What the task requires — Across the records that follow, count each line holding "gives", and write only the total.

Stored data —
(* ===== verification/Telemetry.v ===== *)
(** * Telemetry

    What the nodes measure and report: the averages over the probes of a link
    ([control-plane/aggregator/node.go]), the latency of the clients of a city
    ([data-plane/edge-domain/telemetry.go]) and the CPU samples
    ([data-plane/collector/cpu.go]). *)
From S2P Require Import Prelude Float64 FloatDiv GoHeap Records Graph.
Open Scope go_scope.

(** ** [DoClusterWeightedAvg] *)
Section Cluster.
(** The node's own entry of the configuration, [util.Config_.Node]. *)
Record NodeConfig := {
  nc_Provider : string;
  nc_Continent : string;
  nc_Country : string;
  nc_City : string;
  nc_Private : string;
  nc_Public : string;
}.

Record linksCongestion := {
  lc_TargetIP : string;
  PacketLosses : list float64;
  AverageLatencies : list float64;
  lc_ProbeTask : ProbeTask;
}.

(** The samples of each target, in the order of the report. *)
Definition add_probe (total : gmap string linksCongestion) (v : LinkCongestion)
    : gmap string linksCongestion :=
  let t := default {| lc_TargetIP := lk_TargetIP v; PacketLosses := []; AverageLatencies := [];
                      lc_ProbeTask := lk_Target v |} (total !! lk_TargetIP v) in
  <[lk_TargetIP v := {| lc_TargetIP := lc_TargetIP t;
                        PacketLosses := PacketLosses t ++ [PacketLoss v];
                        AverageLatencies := AverageLatencies t ++ [AverageLatency v];
                        lc_ProbeTask := lc_ProbeTask t |}]> total.

(** The sum, divided by the number of samples unless it is zero. *)
Definition average (l : list float64) : float64 :=
  let s := fsum l in
  if negb (feq s f0) && bool_decide (0 < length l) then fdiv s (f_of_nat (length l)) else s.

(** The loop over the targets writes each key once, in whatever order. *)
Definition link_averages (total : gmap string linksCongestion) : gmap string LinkCongestion :=
  map_imap (λ k vs, Some {| lk_TargetIP := k; lk_Target := lc_ProbeTask vs;
                            PacketLoss := average (PacketLosses vs);
                            AverageLatency := average (AverageLatencies vs) |}) total.

Definition cluster_telemetry (c : NodeConfig) (report : VMReport) : NodeTelemetry :=
  {| PublicIP := nc_Public c; nt_Provider := nc_Provider c; nt_Continent := nc_Continent c;
     nt_Country := nc_Country c; nt_City := nc_City c;
     CpuPressure := Usage (vm_CPU report); Cpu := vm_CPU report;
     LinksCongestion := link_averages (foldl add_probe ∅ (vm_LinksCongestion report)) |}.
(* ===== verification/EtcdSync.v ===== *)
(** * Synchronisation through etcd

    [control-plane/sync/etcd_client]: writing a key with a lease, reading a
    prefix, watching a prefix; and the part of [control-plane/main.go] that
    loads the nodes at the start and follows the watch.  The etcd cluster is
    outside: its answers are arguments, and the events it delivers are those of
    a history of its store. *)
From S2P Require Import Prelude Float64 GoStrings Records Graph EdgeStats.

(** ** The client *)

(** [PutKeyWithLease]: the lease that was granted and whether the put was
    accepted are the answers of the cluster; the result is the entry written,
    with its lease. *)
Definition PutKeyWithLease (grant : Z → option Z) (put : bool) (key value : string) (ttlSeconds : Z)
    : (string * string * Z) + string :=
  match grant ttlSeconds with
  | None => inr "Grant lease error"
  | Some lease => if put then inl (key, value, lease) else inr "Put error"
  end.

(** [PutKey], [DeleteKey] and [GetKey] report to the log only; the store after
    them, with what they report.  [ok]: the cluster has answered. *)
Definition PutKey (ok : bool) (key value : string) (st : gmap string string) : gmap string string * string :=
  if ok then (<[key := value]> st, "Put") else (st, "Put error").

Definition DeleteKey (ok : bool) (key : string) (st : gmap string string) : gmap string string * string :=
  if ok then (delete key st, match st !! key with Some _ => "Deleted key successfully" | None => "Key not found" end)
  else (st, "Delete error").

Definition GetKey (ok : bool) (key : string) (st : gmap string string) : list (string * string) + string :=
  if ok then inl (match st !! key with Some v => [(key, v)] | None => [] end) else inr "Get error".

Lemma key_operations key value st :
  GetKey true key (PutKey true key value st).1 = inl [(key, value)] ∧
  (DeleteKey true key (PutKey true key value st).1).2 = "Deleted key successfully" ∧
  (DeleteKey true key (DeleteKey true key st).1).2 = "Key not found" ∧
  (∀ key', key' ≠ key → GetKey true key' (PutKey true key value st).1 = GetKey true key' st ∧
     GetKey true key' (DeleteKey true key st).1 = GetKey true key' st).
Proof.
  unfold GetKey, PutKey, DeleteKey. cbn [fst snd]. rewrite lookup_insert_eq, lookup_delete_eq.
  split_and!; [done..|]. intros key' Hne. by rewrite lookup_insert_ne, lookup_delete_ne.
Qed.

(** [GetPrefixAll]; a nil map is an empty one. *)
Definition GetPrefixAll (resp : option (list (string * string))) : gmap string string + string :=
  match resp with
  | None => inr "Get prefix all error"
  | Some kvs => inl (foldl (λ m kv, <[kv.1 := kv.2]> m) ∅ kvs)
  end.

(** A watch event, and the name [WatchPrefix] gives it. *)
Record etcd_event := {
  ev_put : bool;
  ev_create : bool;
  ev_modify : bool;
  ev_key : string;
  ev_value : string;
}.

Definition event_type (ev : etcd_event) : string :=
  if ev_put ev then
    if ev_create ev then "CREATE" else if ev_modify ev then "UPDATE" else ""
  else "DELETE".

Definition WatchPrefix {S} (callback : string → string → string → S → S)
    (responses : list (list etcd_event)) (s : S) : S :=
  foldl (foldl (λ s ev, callback (event_type ev) (ev_key ev) (ev_value ev) s)) s responses.
(* ===== verification/KSearch.v ===== *)
(** * Correctness of the single-pair search

    [findShortestPath] of [k-shortest.go] on a graph with non-negative costs:
    it ends, what it returns is a simple path of the graph with its cost and
    its latency added up from the source, and when it returns an error the end
    node is cut off.  The file also shows that the path is not always a
    shortest one. *)
From S2P Require Import Prelude Float64 GoHeap GoStrings Records KShortest.

(** ** The queue implements the heap interface *)
Definition pq_less (x y : PQNode) : bool := flt (pq_cost x) (pq_cost y).

Definition queued (q : PriorityQueue) : list PQNode := q.*1.

Lemma pq_Swap_vals q i j :
  i < length q → j < length q → (pq_Swap q i j).*1 = swap (q.*1) i j.
Proof.
  intros Hi Hj. unfold pq_Swap, swap. rewrite !list_lookup_fmap.
  destruct (lookup_lt_is_Some_2 q i Hi) as [x Hx].
  destruct (lookup_lt_is_Some_2 q j Hj) as [y Hy].
  rewrite Hx, Hy. simpl. rewrite !list_fmap_insert. simpl.
  destruct (decide (i = j)) as [->|Hne].
  - rewrite !list_insert_insert_eq. congruence.
  - by apply list_insert_insert_ne.
Qed.

#[export, refine] Instance PriorityQueue_laws : HeapLaws PriorityQueue PQNode pq_less :=
  {| hvals := queued |}.
Proof.
  - intros h. unfold queued. by rewrite length_fmap.
  - intros h i j. unfold less_at, queued. rewrite !list_lookup_fmap. simpl. unfold pq_Less.
    by destruct (h !! i), (h !! j).
  - intros h i j Hi Hj. by apply pq_Swap_vals.
  - intros h x. unfold queued. simpl. unfold pq_Push. by rewrite fmap_app.
  - intros h l x Hv. unfold queued in *.
    destruct h as [|e h _] using rev_ind; [by destruct l|].
    rewrite fmap_app in Hv. apply app_inj_2 in Hv as [<- [= <-]]; [|done].
    simpl. unfold pq_Pop. rewrite last_snoc, removelast_last. eauto.
Defined.

Definition pq_num (q : PQNode) : Prop := is_num (pq_cost q) = true.

#[export] Instance pq_less_weak : WeakOrder pq_num pq_less.
Proof. apply (weak_order_on pq_cost (λ x, is_num x = true) flt). Qed.

Definition pq_ok : PriorityQueue → Prop := heap_ok pq_less pq_num.

Lemma pq_ok_nil : pq_ok [].
Proof. split; [|constructor]. intros i Hi. simpl in Hi. lia. Qed.

Lemma pq_push_ok q x : pq_ok q → pq_num x →
  pq_ok (heap_Push q x) ∧ queued (heap_Push q x) ≡ₚ x :: queued q.
Proof. intros H0 H1. exact (heap_Push_spec pq_less pq_num q x H0 H1). Qed.

Lemma pq_pop_ok q : pq_ok q → queued q ≠ [] →
  ∃ x q', heap_Pop q = Some (x, q') ∧ pq_ok q' ∧ x :: queued q' ≡ₚ queued q ∧
    Forall (λ y, pq_less y x = false) (queued q).
Proof.
  intros Hq Hne.
  destruct (heap_Pop_spec pq_less pq_num q Hq Hne) as (x & q' & H1 & H2 & _ & H3 & H4).
  eauto 10.
Qed.

Lemma pq_pop_none q : heap_Pop q = None → pq_ok q → queued q = [].
Proof.
  intros Hp Hq. destruct (queued q) eqn:E; [done|].
  destruct (pq_pop_ok q Hq) as (x & q' & Hx & _); congruence.
Qed.

(** ** Paths of a graph *)
Section Paths.
Context (ks : KShortestSolver) (g : adjacency) (forb : gset string).

(** [gpath start p v c r]: [p] is a simple path from [start] to [v] that enters
    no forbidden node; [c] and [r] are its cost and its latency, summed from
    the source in float arithmetic. *)
Inductive gpath (start : string) : list string → string → float64 → float64 → Prop :=
| gpath_start : gpath start [start] start f0 f0
| gpath_snoc p u c r e :
    gpath start p u c r → e ∈ out_edges g u →
    DestinationIp e ∉ p → DestinationIp e ∉ forb →
    gpath start (p ++ [DestinationIp e]) (DestinationIp e)
      (fadd c (edge_cost ks e)) (fadd r (Latency e)).

Lemma gpath_ends start p v c r :
  gpath start p v c r → head p = Some start ∧ last p = Some v ∧ NoDup p.
Proof.
  induction 1 as [|p u c r e Hp (IH1 & IH2 & IH3) He Hn Hf].
  - split; [done|]. split; [done|]. apply NoDup_singleton.
  - destruct p as [|x p]; [done|]. split; [done|]. split; [apply last_snoc|].
    apply NoDup_app. split; [done|]. split; [|apply NoDup_singleton].
    intros y Hy ->%list_elem_of_singleton. done.
Qed.

Lemma gpath_avoids start p v c r x :
  gpath start p v c r → x ∈ p → x = start ∨ x ∉ forb.
Proof.
  induction 1 as [|p u c r e Hp IH He Hn Hf].
  - intros ->%list_elem_of_singleton. by left.
  - intros [?| ->%list_elem_of_singleton]%elem_of_app; auto.
Qed.

(** Consecutive nodes of a list are joined by an edge. *)
Definition linked (p : list string) : Prop :=
  ∀ i x y, p !! i = Some x → p !! S i = Some y →
    ∃ e, e ∈ out_edges g x ∧ DestinationIp e = y.

Lemma gpath_linked start p v c r : gpath start p v c r → linked p.
Proof.
  induction 1 as [|p u c r e Hp IH He Hn Hf]; intros i x y Hx Hy.
  - apply lookup_lt_Some in Hy. simpl in Hy. lia.
  - pose proof (gpath_ends _ _ _ _ _ Hp) as (_ & Hl & _).
    destruct (decide (S i < length p)) as [Hlt|Hge].
    { rewrite lookup_app_l in Hx, Hy by lia. eauto. }
    assert (Hy' := lookup_lt_Some _ _ _ Hy). rewrite length_app in Hy'. simpl in Hy'.
    rewrite last_lookup in Hl.
    assert (i = pred (length p)) as -> by lia.
    rewrite lookup_app_l in Hx by lia. rewrite Hl in Hx. simplify_eq.
    rewrite list_lookup_middle in Hy by lia. simplify_eq. eauto.
Qed.
End Paths.

(** ** What the search needs of a graph *)
Record search_ok (ks : KShortestSolver) (g : adjacency) : Prop := {
  so_cost u e : e ∈ out_edges g u → f_nonneg (edge_cost ks e) = true;
  so_name u e : e ∈ out_edges g u → DestinationIp e ≠ "";
}.

Section Search.
Context (ks : KShortestSolver) (g : adjacency) (forb : gset string) (start end_ : string).
Hypothesis Hok : search_ok ks g.
Hypothesis Hstart : start ≠ "".

Implicit Types (s : search) (S : gset string).

(** The tree of [prev] pointers: [tpath S s p v] says that following [prev]
    from [v] gives the path [p], whose inner nodes are all expanded. *)
Inductive tpath S s : list string → string → Prop :=
| tpath_start :
    getf (dist s) start = f0 → getf (raw s) start = f0 → prev s !! start = None →
    tpath S s [start] start
| tpath_snoc p u e :
    tpath S s p u → u ∈ S → e ∈ out_edges g u →
    DestinationIp e ∉ p → DestinationIp e ∉ forb →
    prev s !! DestinationIp e = Some u →
    getf (dist s) (DestinationIp e) = fadd (getf (dist s) u) (edge_cost ks e) →
    getf (raw s) (DestinationIp e) = fadd (getf (raw s) u) (Latency e) →
    tpath S s (p ++ [DestinationIp e]) (DestinationIp e).

Lemma tpath_gpath S s p v :
  tpath S s p v → gpath ks g forb start p v (getf (dist s) v) (getf (raw s) v).
Proof.
  induction 1 as [Hd Hr _|p u e Hp IH HuS He Hnp Hf Hprev Hd Hr].
  - rewrite Hd, Hr. constructor.
  - rewrite Hd, Hr. by eapply gpath_snoc.
Qed.

Lemma tpath_inner S s p v x : tpath S s p v → x ∈ p → x = v ∨ x ∈ S.
Proof.
  induction 1 as [|p u e Hp IH HuS He Hnp Hf Hprev Hd Hr].
  - intros ->%list_elem_of_singleton. by left.
  - intros [Hx| ->%list_elem_of_singleton]%elem_of_app; [|by left].
    right. by destruct (IH Hx) as [->|].
Qed.

Lemma tpath_nonneg S s p v : tpath S s p v → f_nonneg (getf (dist s) v) = true.
Proof.
  induction 1 as [Hd _ _|p u e Hp IH HuS He Hnp Hf Hprev Hd Hr].
  - by rewrite Hd.
  - rewrite Hd. apply fadd_nonneg_closed; [done|]. by eapply so_cost.
Qed.

Lemma tpath_last S s p v : tpath S s p v → v ∈ p.
Proof.
  destruct 1 as [|p u e]; [by apply list_elem_of_singleton|].
  apply elem_of_app. right. by apply list_elem_of_singleton.
Qed.

Lemma tpath_mono S S' s p v : S ⊆ S' → tpath S s p v → tpath S' s p v.
Proof.
  intros HS. induction 1 as [|p u e Hp IH HuS]; [by constructor|].
  eapply (tpath_snoc S' s p u e); auto.
Qed.

(** Writing the entries of a node outside of the path changes nothing. *)
Lemma tpath_frame S s s' p v w :
  (∀ x, x ≠ w → prev s' !! x = prev s !! x ∧ getf (dist s') x = getf (dist s) x ∧
     getf (raw s') x = getf (raw s) x) →
  w ∉ p → tpath S s p v → tpath S s' p v.
Proof.
  intros Hs Hw Hp. induction Hp as [Hd Hr Hn|p u e Hp IH HuS He Hnp Hf Hprev Hd Hr].
  - destruct (Hs start) as (E1 & E2 & E3).
    { intros ->. apply Hw. by apply list_elem_of_singleton. }
    constructor; congruence.
  - rewrite elem_of_app, list_elem_of_singleton in Hw.
    destruct (Hs (DestinationIp e)) as (E1 & E2 & E3); [intros <-; tauto|].
    destruct (Hs u) as (E4 & E5 & E6).
    { intros <-. apply tpath_last in Hp. tauto. }
    eapply (tpath_snoc S s' p u e); try done; [apply IH; tauto|congruence..].
Qed.

(** Following [prev] rebuilds the path. *)
Lemma build_path_tpath S s p v acc fuel :
  tpath S s p v → length p < fuel → build_path fuel (prev s) v acc = Some (p ++ acc).
Proof.
  intros Hp. revert acc fuel.
  induction Hp as [Hd Hr Hn|p u e Hp IH HuS He Hnp Hf Hprev Hd Hr]; intros acc fuel Hfuel.
  - simpl in Hfuel. destruct fuel as [|[|fuel]]; try lia. simpl.
    rewrite bool_decide_eq_false_2 by done. by rewrite Hn.
  - rewrite length_app in Hfuel. simpl in Hfuel. destruct fuel as [|fuel]; [lia|]. simpl.
    rewrite bool_decide_eq_false_2 by (by eapply so_name).
    rewrite Hprev. simpl. rewrite IH by lia. by rewrite <-app_assoc.
Qed.

Lemma tpath_prev S s p v x :
  tpath S s p v → x ∈ p → x = start ∨ x ∈ dom (prev s).
Proof.
  induction 1 as [|p u e Hp IH HuS He Hnp Hf Hprev Hd Hr].
  - intros ->%list_elem_of_singleton. by left.
  - intros [Hx| ->%list_elem_of_singleton]%elem_of_app; [auto|].
    right. apply elem_of_dom. eauto.
Qed.

Lemma tpath_length S s p v : tpath S s p v → length p ≤ size (prev s) + 1.
Proof.
  intros Hp. destruct (gpath_ends _ _ _ _ _ _ _ _ (tpath_gpath _ _ _ _ Hp)) as (_ & _ & Hnd).
  assert (p ⊆ start :: elements (dom (prev s))) as Hsub.
  { intros x Hx. apply elem_of_cons. destruct (tpath_prev _ _ _ _ _ Hp Hx) as [->|Hx'].
    - by left.
    - right. by apply elem_of_elements. }
  pose proof (submseteq_length _ _ (NoDup_submseteq _ _ Hnd Hsub)) as Hl. simpl in Hl.
  change (length (elements (dom (prev s)))) with (size (dom (prev s))) in Hl.
  rewrite size_dom in Hl. lia.
Qed.

(** ** The invariant of the loop

    [S] is the set of expanded nodes and [cur] the cost popped last. *)
Definition reached S s (v : string) : Prop := ∃ p, tpath S s p v.

Lemma tpath_reached S s p v x : tpath S s p v → x ∈ p → reached S s x.
Proof.
  induction 1 as [|p u e Hp IH HuS He Hnp Hf Hprev Hd Hr].
  - intros ->%list_elem_of_singleton. exists [start]. by constructor.
  - intros [?| ->%list_elem_of_singleton]%elem_of_app; [by apply IH|].
    exists (p ++ [DestinationIp e]). by eapply tpath_snoc.
Qed.

(** The queue entry [q] carries the current distance of its node. *)
Definition current s (q : PQNode) : Prop := pq_cost q = getf (dist s) (pq_node q).
#[local] Instance current_dec s q : Decision (current s q).
Proof. unfold current. apply _. Defined.

Definition count_current s (v : string) : nat :=
  length (filter (λ q, pq_node q = v ∧ current s q) (queued (pq s))).

Record inv S (cur : float64) s : Prop := {
  i_heap : pq_ok (pq s);
  i_queue q : q ∈ queued (pq s) →
    reached S s (pq_node q) ∧ f_nonneg (pq_cost q) = true ∧ fle cur (pq_cost q) = true ∧
    (current s q ∨ flt (getf (dist s) (pq_node q)) (pq_cost q) = true);
  i_expanded u : u ∈ S → reached S s u ∧ fle (getf (dist s) u) cur = true;
  i_count v : count_current s v ≤ (if decide (v ∈ S) then 0 else 1);
}.

Lemma getf_insert m (v w : string) d :
  getf (<[v := d]> m) w = if decide (v = w) then d else getf m w.
Proof. unfold getf. rewrite lookup_insert. by case_decide. Qed.

(** *** Relaxing an edge out of the node being expanded *)
Section Relax.
Context S (cur : float64) s (u : string) (e : Edge).
Hypothesis Hinv : inv S cur s.
Hypothesis HuS : u ∈ S.
Hypothesis Hcur : getf (dist s) u = cur.
Hypothesis He : e ∈ out_edges g u.
Let v := DestinationIp e.
Let newCost := fadd cur (edge_cost ks e).
Hypothesis Hforb : v ∉ forb.
Hypothesis Hlt : flt newCost (getf (dist s) v) = true.
Let x : PQNode := {| pq_node := v; pq_cost := newCost; pq_rawRTT := f0 |}.
Let s' : search :=
  {| dist := <[v := newCost]> (dist s); prev := <[v := u]> (prev s);
     raw := <[v := fadd (getf (raw s) u) (Latency e)]> (raw s);
     pq := heap_Push (pq s) x |}.

Lemma cur_nonneg : f_nonneg cur = true.
Proof.
  destruct (i_expanded _ _ _ Hinv u HuS) as [[p Hp] _].
  rewrite <-Hcur. by eapply tpath_nonneg.
Qed.

Lemma newCost_nonneg : f_nonneg newCost = true ∧ fle cur newCost = true.
Proof. apply fadd_nonneg; [apply cur_nonneg|]. by eapply so_cost. Qed.

Lemma relax_fresh : v ∉ S.
Proof.
  intros HvS. destruct (i_expanded _ _ _ Hinv v HvS) as [_ Hle].
  destruct newCost_nonneg as [_ Hge].
  pose proof (flt_le_trans _ _ _ Hlt (fle_trans _ _ _ Hle Hge)) as Habs.
  by rewrite flt_irrefl in Habs.
Qed.

Lemma relax_off w : w ≠ v →
  prev s' !! w = prev s !! w ∧ getf (dist s') w = getf (dist s) w ∧
  getf (raw s') w = getf (raw s) w.
Proof.
  intros Hw. simpl. rewrite lookup_insert_ne, !getf_insert by done.
  by rewrite !decide_False by done.
Qed.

Reply — 2